Зазыба второй раз видел немцев — когда возил в местечко Марылю и вот теперь. Но, в отличие от первого раза, сегодня он даже не испугался, увидев их. Кажется, ни одна жилка не дрогнула в нем. Хладнокровно обвел он взглядом по самый гребень позолоченную на западе гряду холмов и спокойно-заботливо, как опытный пастух с разбродистым стадом, пересчитал конников. Немцев было девять, разумеется, кроме тех, что ехали в бронеавтомобиле.

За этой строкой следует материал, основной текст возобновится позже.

(** X28. Single-bit modifiers at two different positions commute: on a
    well-formed state in canonical form, [set(p)] and [set(q)], [reset(p)]
    and [reset(q)], and [set(p)] and [reset(q)] give the same storage in
    either order. *)
Theorem single_bit_modifiers_commute b N (s : list Z) p q :
  size_ok N -> wf N s = true -> canonical N s = true ->
  0 <= p < N -> 0 <= q < N -> p <> q ->
  (exists sp sq spq,
     set b N s p true = Ok sp /\ set b N s q true = Ok sq /\
     set b N sp q true = Ok spq /\ set b N sq p true = Ok spq) /\
  (exists sp sq spq,
     reset b N s p = Ok sp /\ reset b N s q = Ok sq /\
     reset b N sp q = Ok spq /\ reset b N sq p = Ok spq) /\
  (exists sp sq spq,
     set b N s p true = Ok sp /\ reset b N s q = Ok sq /\
     reset b N sp q = Ok spq /\ set b N sq p true = Ok spq).
Proof.
  intros HN Hwf Hc Hp Hq Hne.
  destruct (set_bits b N s p HN Hwf Hp) as (sp & Esp & Hwfsp & Hbsp).
  destruct (set_preserves b N s p true HN Hwf Hc Hp) as (x & Ex & _ & Hcsp).
  rewrite Esp in Ex. injection Ex as <-.
  destruct (set_bits b N s q HN Hwf Hq) as (sq & Esq & Hwfsq & Hbsq).
  destruct (set_preserves b N s q true HN Hwf Hc Hq) as (x & Ex & _ & Hcsq).
  rewrite Esq in Ex. injection Ex as <-.
  destruct (reset_bits b N s p HN Hwf Hp) as (rp & Erp & Hwfrp & Hbrp & _).
  destruct (reset_preserves b N s p HN Hwf Hc Hp) as (x & Ex & _ & Hcrp).
  rewrite Erp in Ex. injection Ex as <-.
  destruct (reset_bits b N s q HN Hwf Hq) as (rq & Erq & Hwfrq & Hbrq & _).
  destruct (reset_preserves b N s q HN Hwf Hc Hq) as (x & Ex & _ & Hcrq).
  rewrite Erq in Ex. injection Ex as <-.
  split; [| split].
  - destruct (set_bits b N sp q HN Hwfsp Hq) as (spq & Espq & Hwfspq & Hbspq).
    destruct (set_preserves b N sp q true HN Hwfsp Hcsp Hq) as (x & Ex & _ & Hcspq).
    rewrite Espq in Ex. injection Ex as <-.
    destruct (set_bits b N sq p HN Hwfsq Hp) as (sqp & Esqp & Hwfsqp & Hbsqp).
    destruct (set_preserves b N sq p true HN Hwfsq Hcsq Hp) as (x & Ex & _ & Hcsqp).
    rewrite Esqp in Ex. injection Ex as <-.
    assert (sqp = spq) as ->.
    { apply (bits_ext_canonical N); try assumption. intros i Hi.
      rewrite Hbsqp, Hbsq, Hbspq, Hbsp by lia.
      now destruct (bit s i), (i =? p), (i =? q). }
    exists sp, sq, spq. repeat split; assumption.
  - destruct (reset_bits b N rp q HN Hwfrp Hq) as (rpq & Erpq & Hwfrpq & Hbrpq & _).
    destruct (reset_preserves b N rp q HN Hwfrp Hcrp Hq) as (x & Ex & _ & Hcrpq).
    rewrite Erpq in Ex. injection Ex as <-.
    destruct (reset_bits b N rq p HN Hwfrq Hp) as (rqp & Erqp & Hwfrqp & Hbrqp & _).
    destruct (reset_preserves b N rq p HN Hwfrq Hcrq Hp) as (x & Ex & _ & Hcrqp).
    rewrite Erqp in Ex. injection Ex as <-.
    assert (rqp = rpq) as ->.
    { apply (bits_ext_canonical N); try assumption. intros i Hi.
      rewrite Hbrqp, Hbrq, Hbrpq, Hbrp by lia.
      now destruct (bit s i), (i =? p), (i =? q). }
    exists rp, rq, rpq. repeat split; assumption.
  - destruct (reset_bits b N sp q HN Hwfsp Hq) as (spq & Espq & Hwfspq & Hbspq & _).
    destruct (reset_preserves b N sp q HN Hwfsp Hcsp Hq) as (x & Ex & _ & Hcspq).
    rewrite Espq in Ex. injection Ex as <-.
    destruct (set_bits b N rq p HN Hwfrq Hp) as (rqp & Erqp & Hwfrqp & Hbrqp).
    destruct (set_preserves b N rq p true HN Hwfrq Hcrq Hp) as (x & Ex & _ & Hcrqp).
    rewrite Erqp in Ex. injection Ex as <-.
    assert (rqp = spq) as ->.
    { apply (bits_ext_canonical N); try assumption. intros i Hi.
      rewrite Hbrqp, Hbrq, Hbspq, Hbsp by lia.
      destruct (Z.eqb_spec i p), (Z.eqb_spec i q); try lia;
        now destruct (bit s i). }
    exists sp, rq, spq. repeat split; assumption.
Qed.

Lemma single_bit_modifiers_commute_witness :
  size_ok 70 /\ wf 70 [5; 33] = true /\ canonical 70 [5; 33] = true /\
  0 <= 2 < 70 /\ 0 <= 69 < 70 /\ 2 <> 69 /\
  (exists sp sq spq,
     set Debug 70 [5; 33] 2 true = Ok sp /\ set Debug 70 [5; 33] 69 true = Ok sq /\
     set Debug 70 sp 69 true = Ok spq /\ set Debug 70 sq 2 true = Ok spq) /\
  (exists sp sq spq,
     reset Debug 70 [5; 33] 2 = Ok sp /\ reset Debug 70 [5; 33] 69 = Ok sq /\
     reset Debug 70 sp 69 = Ok spq /\ reset Debug 70 sq 2 = Ok spq) /\
  (exists sp sq spq,
     set Debug 70 [5; 33] 2 true = Ok sp /\ reset Debug 70 [5; 33] 69 = Ok sq /\
     reset Debug 70 sp 69 = Ok spq /\ set Debug 70 sq 2 true = Ok spq).
Proof.
  assert (size_ok 70) as HN by size_ok_lit.
  assert (wf 70 [5; 33] = true) as Hwf by reflexivity.
  assert (canonical 70 [5; 33] = true) as Hc by reflexivity.
  assert (0 <= 2 < 70) as Hp by lia.
  assert (0 <= 69 < 70) as Hq by lia.
  assert (2 <> 69) as Hne by lia.
  repeat (split; [assumption |]).
  exact (single_bit_modifiers_commute Debug 70 [5; 33] 2 69 HN Hwf Hc Hp Hq Hne).
Defined.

Но через полевые ворота на гутянскую дорогу уже выступала из деревни целая воинская часть…
Зазыба ждал, покуда немцы приблизятся, все больше проникаясь тем, что происходило на его глазах; рассудительность, может, даже и вправду спокойствие, с которым он обнаружил для себя близкое присутствие немцев, постепенно покидали его, и он самым обычным образом заволновался: видно, настроение односельчан постепенно передалось и ему. Как перед великим испытанием, Зазыба глянул в необъяснимой надежде но обе стороны от себя. Справа, почти прижавшись к его плечу, стоял и тоже не сводил испуганно-удивленного взгляда с немцев Парфен Вершков. Оттого, что рядом оказался именно этот человек, сделалось хорошо на душе у Зазыбы, конечно, в той степени, какую допускали время и обстоятельства, но Зазыба готов был признаться, что как раз Вершкова и надеялся он увидеть рядом с собой. Приметил Зазыба в толпе и свою Марфу. Это удивило его — не думалось, что и она здесь. Марфа стояла немного наискосок и сзади, но, казалось, совсем не пялилась, как другие, на немцев, которые уже миновали криницу, словно в душе ее перед ними не было страха. Взгляд ее блестящих глаз был направлен на мужа. В нем Зазыба прочитал недоумение, будто Марфа не понимала чего-то и ловила момент, чтобы разузнать об этом у Дениса. И еще Зазыба увидел, и это вызвало улыбку, которая хоть и не успела отразиться на лице, но, наверное, была бы неуместной: как прячут под себя квочки от спорого дождя или грозного коршуна цыплят, так и веремейковские бабы, истово крестясь, готовы были заслонять теперь своих дочерей, только бы хватило на это панев и юбок…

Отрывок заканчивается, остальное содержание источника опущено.